→ **Assignment**: Using the material that follows, output exactly the lines from the one containing "#[local] Hint Resolve still_or_invalidate" through the one containing "Lemma still_controller_query : still", with both ends kept.

→ **Exercise materials**:
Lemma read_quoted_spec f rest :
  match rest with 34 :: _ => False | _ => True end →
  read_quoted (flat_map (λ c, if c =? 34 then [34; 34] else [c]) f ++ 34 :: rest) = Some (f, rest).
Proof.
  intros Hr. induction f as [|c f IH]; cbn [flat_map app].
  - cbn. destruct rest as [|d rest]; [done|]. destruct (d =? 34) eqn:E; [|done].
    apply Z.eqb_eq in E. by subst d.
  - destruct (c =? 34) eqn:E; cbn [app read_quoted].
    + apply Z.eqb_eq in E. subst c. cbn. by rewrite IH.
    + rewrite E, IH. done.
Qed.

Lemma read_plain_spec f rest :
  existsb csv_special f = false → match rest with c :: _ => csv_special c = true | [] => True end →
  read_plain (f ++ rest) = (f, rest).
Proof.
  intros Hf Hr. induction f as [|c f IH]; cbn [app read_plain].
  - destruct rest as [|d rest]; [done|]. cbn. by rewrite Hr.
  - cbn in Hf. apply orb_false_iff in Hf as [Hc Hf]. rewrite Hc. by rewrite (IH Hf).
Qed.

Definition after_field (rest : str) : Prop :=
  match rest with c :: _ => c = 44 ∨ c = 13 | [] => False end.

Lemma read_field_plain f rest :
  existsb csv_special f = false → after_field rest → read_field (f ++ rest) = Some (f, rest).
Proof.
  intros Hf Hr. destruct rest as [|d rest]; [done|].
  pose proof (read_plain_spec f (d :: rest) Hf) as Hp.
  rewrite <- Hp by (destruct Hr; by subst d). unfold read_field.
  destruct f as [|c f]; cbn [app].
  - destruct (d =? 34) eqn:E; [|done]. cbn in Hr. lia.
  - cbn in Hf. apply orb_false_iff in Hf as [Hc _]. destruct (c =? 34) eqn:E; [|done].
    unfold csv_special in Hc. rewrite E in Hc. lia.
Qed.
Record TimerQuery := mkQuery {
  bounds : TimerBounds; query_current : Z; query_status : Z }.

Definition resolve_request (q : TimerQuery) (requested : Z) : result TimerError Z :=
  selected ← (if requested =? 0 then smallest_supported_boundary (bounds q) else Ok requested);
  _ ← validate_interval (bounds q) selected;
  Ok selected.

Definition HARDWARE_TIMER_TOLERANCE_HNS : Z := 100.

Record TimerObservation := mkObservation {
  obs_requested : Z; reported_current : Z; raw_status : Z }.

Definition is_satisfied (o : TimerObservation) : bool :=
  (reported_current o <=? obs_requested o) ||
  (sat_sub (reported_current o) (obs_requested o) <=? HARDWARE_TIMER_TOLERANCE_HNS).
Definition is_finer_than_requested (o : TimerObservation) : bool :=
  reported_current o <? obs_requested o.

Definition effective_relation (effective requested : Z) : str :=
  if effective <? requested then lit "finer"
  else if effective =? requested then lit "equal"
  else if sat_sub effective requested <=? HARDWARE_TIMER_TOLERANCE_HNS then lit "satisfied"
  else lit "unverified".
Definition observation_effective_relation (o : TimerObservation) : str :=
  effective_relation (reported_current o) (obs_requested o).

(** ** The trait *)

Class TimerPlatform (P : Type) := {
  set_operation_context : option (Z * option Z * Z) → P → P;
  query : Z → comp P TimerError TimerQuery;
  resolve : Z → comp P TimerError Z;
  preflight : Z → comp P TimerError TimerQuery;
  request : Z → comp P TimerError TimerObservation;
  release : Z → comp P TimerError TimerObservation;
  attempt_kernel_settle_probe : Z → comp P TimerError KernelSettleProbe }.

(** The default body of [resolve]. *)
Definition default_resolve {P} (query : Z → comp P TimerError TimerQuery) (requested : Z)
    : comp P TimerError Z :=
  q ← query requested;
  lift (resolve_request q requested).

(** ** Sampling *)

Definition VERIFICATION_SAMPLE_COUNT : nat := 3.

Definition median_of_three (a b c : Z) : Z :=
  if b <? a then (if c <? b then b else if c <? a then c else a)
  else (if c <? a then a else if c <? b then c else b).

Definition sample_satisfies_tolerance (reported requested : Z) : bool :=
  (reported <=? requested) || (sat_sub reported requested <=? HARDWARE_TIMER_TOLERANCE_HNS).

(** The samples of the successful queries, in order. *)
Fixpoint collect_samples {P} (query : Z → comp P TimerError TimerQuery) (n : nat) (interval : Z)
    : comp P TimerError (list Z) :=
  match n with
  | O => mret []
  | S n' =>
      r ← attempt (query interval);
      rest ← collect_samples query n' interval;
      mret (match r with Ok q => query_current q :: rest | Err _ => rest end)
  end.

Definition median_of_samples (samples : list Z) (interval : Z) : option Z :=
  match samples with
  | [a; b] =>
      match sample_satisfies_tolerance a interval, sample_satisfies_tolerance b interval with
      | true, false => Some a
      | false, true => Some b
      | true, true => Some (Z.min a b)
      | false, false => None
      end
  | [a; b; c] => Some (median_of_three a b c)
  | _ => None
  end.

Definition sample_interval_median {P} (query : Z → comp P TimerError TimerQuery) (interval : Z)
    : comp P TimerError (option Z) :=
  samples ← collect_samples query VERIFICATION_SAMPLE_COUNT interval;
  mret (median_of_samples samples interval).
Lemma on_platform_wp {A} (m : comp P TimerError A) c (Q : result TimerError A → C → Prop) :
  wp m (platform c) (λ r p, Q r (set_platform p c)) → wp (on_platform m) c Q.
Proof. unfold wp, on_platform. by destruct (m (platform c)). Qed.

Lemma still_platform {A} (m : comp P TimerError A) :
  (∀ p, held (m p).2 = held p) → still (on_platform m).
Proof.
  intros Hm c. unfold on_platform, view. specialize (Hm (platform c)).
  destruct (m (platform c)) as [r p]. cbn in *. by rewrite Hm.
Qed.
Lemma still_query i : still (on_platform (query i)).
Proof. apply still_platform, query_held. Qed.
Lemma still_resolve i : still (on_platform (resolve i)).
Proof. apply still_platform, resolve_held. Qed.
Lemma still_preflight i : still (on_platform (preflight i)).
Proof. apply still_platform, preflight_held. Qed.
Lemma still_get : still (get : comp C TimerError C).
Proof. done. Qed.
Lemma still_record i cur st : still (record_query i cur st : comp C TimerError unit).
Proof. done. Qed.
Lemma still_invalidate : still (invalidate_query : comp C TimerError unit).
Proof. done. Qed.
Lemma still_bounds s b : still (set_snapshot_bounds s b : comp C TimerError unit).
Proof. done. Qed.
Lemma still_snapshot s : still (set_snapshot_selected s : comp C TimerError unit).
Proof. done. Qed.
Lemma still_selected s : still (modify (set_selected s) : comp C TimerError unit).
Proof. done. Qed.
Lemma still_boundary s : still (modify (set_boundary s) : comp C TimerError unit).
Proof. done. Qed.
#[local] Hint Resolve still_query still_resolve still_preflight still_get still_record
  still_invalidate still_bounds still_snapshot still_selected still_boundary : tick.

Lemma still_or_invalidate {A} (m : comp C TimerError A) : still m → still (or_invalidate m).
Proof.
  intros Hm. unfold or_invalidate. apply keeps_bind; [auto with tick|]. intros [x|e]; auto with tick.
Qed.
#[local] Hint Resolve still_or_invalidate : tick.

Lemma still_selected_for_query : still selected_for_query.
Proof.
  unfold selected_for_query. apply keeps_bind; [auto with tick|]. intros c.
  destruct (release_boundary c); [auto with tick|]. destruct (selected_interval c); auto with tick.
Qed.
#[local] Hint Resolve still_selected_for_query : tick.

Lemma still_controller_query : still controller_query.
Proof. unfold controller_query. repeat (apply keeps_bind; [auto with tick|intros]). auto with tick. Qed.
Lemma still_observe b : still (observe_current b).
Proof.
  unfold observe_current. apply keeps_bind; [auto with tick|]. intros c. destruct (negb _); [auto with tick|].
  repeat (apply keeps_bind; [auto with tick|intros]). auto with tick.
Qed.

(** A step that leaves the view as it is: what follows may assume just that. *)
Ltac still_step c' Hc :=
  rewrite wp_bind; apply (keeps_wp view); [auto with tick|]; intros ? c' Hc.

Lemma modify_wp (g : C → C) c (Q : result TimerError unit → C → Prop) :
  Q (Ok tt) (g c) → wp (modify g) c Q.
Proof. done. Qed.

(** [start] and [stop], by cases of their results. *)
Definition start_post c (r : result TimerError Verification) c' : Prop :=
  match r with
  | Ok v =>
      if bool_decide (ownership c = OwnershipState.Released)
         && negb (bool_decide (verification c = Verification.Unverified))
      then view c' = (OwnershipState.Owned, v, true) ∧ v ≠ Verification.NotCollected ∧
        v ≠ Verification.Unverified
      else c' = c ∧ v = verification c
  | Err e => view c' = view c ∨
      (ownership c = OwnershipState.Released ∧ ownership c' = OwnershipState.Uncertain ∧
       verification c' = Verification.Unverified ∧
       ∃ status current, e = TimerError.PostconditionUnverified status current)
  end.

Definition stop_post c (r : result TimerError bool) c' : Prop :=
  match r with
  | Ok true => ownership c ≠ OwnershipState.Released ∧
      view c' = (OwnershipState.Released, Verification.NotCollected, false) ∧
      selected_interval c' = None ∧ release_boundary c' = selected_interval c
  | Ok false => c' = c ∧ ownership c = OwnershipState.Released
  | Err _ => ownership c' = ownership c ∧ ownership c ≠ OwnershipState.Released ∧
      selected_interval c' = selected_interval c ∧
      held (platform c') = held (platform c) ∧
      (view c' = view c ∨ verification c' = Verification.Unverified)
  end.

→ **Answer box**:
#[local] Hint Resolve still_or_invalidate : tick.

Lemma still_selected_for_query : still selected_for_query.
Proof.
  unfold selected_for_query. apply keeps_bind; [auto with tick|]. intros c.
  destruct (release_boundary c); [auto with tick|]. destruct (selected_interval c); auto with tick.
Qed.
#[local] Hint Resolve still_selected_for_query : tick.

Lemma still_controller_query : still controller_query.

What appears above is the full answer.